Saved entries

•••••

Definition is_runnable (h : Heap) (a : addr) : Prop :=
  match hp_steps h !! a with Some s => st_runnable s = true | None => False end.
#[global] Instance is_runnable_dec h a : Decision (is_runnable h a).
Proof. unfold is_runnable. destruct (hp_steps h !! a); apply _. Defined.

Section Iter.
Context `{HI : HashIter}.

Definition len_runnable (h : Heap) (steps : Steps) : nat * Steps :=
  let steps := live h steps in
  (length (filter (is_runnable h) (iter_values steps)), steps).

Definition clone_runnable (h : Heap) (steps : Steps) : list addr * Steps :=
  (filter (is_runnable h) (iter_values steps), live h steps).

Definition make_rdeps_runnable (steps : Steps) (h : Heap) : Heap :=
  foldl (λ h a, match hp_steps h !! a with
                | Some s => if st_finished s && negb (st_previous_failure s)
                            then Step.make_rdeps_runnable a h else h
                | None => h
                end) h (iter_values steps).
End Iter.

(** The result is the step's address and whether it is new. *)
Definition create (drv_path : StorePath) (referring_build referring_step : option addr)
    (steps : Steps) (h : Heap) : (addr * bool) * (Steps * Heap) :=
  let existing := a ← steps !! drv_path; s ← hp_steps h !! a; Some a in
  let '(a, is_new, h) :=
    match existing with
    | Some a => (a, false, h)
    | None => (hp_next h, true,
               h <| hp_steps ::= <[hp_next h := Step.new drv_path]> |> <| hp_next ::= Pos.succ |>)
    end in
  let h := upd_step a (Step.add_referring_data referring_build referring_step) h in
  ((a, is_new), (<[drv_path := a]> steps, h)).

Definition remove (drv_path : StorePath) (steps : Steps) : Steps := delete drv_path steps.

End Steps.

(** ** Builds *)

Module Build.

(** [from_second] fails outside the range of a timestamp. *)
Definition new `{NixEnv} `{TimeLib} (v : BuildModel) (jobset : JobsetName) : result Error Build :=
  if ts_valid (bm_timestamp v * 10 ^ 9) then
    Ok (mkBuild (bm_id v) (store_path_new (bm_drvpath v)) ∅ (bm_jobset_id v) (bm_job v)
          (bm_timestamp v * 10 ^ 9) (default 3600 (bm_maxsilent v)) (default 36000 (bm_timeout v))
          (bm_priority v) (bm_globalpriority v) None jobset false)
  else Err (Anyhow "timestamp").

Definition full_job_name (b : Build) : string :=
  ((b_jobset b).1 +:+ ":" +:+ (b_jobset b).2 +:+ ":" +:+ b_name b)%string.

Definition set_finished_in_db (v : bool) (b : Build) : Build := b <| b_finished_in_db := v |>.
Definition set_toplevel_step (a : addr) (b : Build) : Build := b <| b_toplevel := Some a |>.

(** What [propagate_priorities] writes to a step it visits. *)
Definition bump (b : Build) (s : Step) : Step :=
  Step.add_jobset (b_jobset b)
    (s <| st_highest_global_priority ::= λ p, Z.max p (b_global_priority b) |>
       <| st_highest_local_priority ::= λ p, Z.max p (b_local_priority b) |>
       <| st_lowest_build_id ::= λ i, Z.min i (b_id b) |>).

Section Iter.
Context `{HI : HashIter}.

Fixpoint propagate_loop (fuel : nat) (b : Build) (queued : gmap StorePath addr)
    (todo : list addr) (h : Heap) : option Heap :=
  match fuel with
  | O => None
  | S fuel' =>
      match todo with
      | [] => Some h
      | a :: todo' =>
          match hp_steps h !! a with
          | None => propagate_loop fuel' b queued todo' h
          | Some s =>
              let h := upd_step a (bump b) h in
              let new := Step.get_all_deps_not_queued queued s in
              propagate_loop fuel' b (foldl (λ q d, hset_insert d.1 d.2 q) queued new)
                (todo' ++ new.*2) h
          end
      end
  end.

(** A step is queued at most once, and the top-level step is the first. *)
Definition propagate_priorities (b : Build) (h : Heap) : option Heap :=
  propagate_loop (3 + size (hp_steps h)) b ∅ (option_list (b_toplevel b)) h.

End Iter.
End Build.

(** ** The registry of builds ([Builds]) *)

Abbreviation Builds := (gmap BuildID addr).

Module Builds.
Section Iter.
Context `{HI : HashIter}.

•••••

* **TASK PROMPT**
Return, in full, every line of these entries that holds "fuel".

* **YOUR RESPONSE**
Fixpoint propagate_loop (fuel : nat) (b : Build) (queued : gmap StorePath addr)
  match fuel with
  | S fuel' =>
          | None => propagate_loop fuel' b queued todo' h
              propagate_loop fuel' b (foldl (λ q d, hset_insert d.1 d.2 q) queued new)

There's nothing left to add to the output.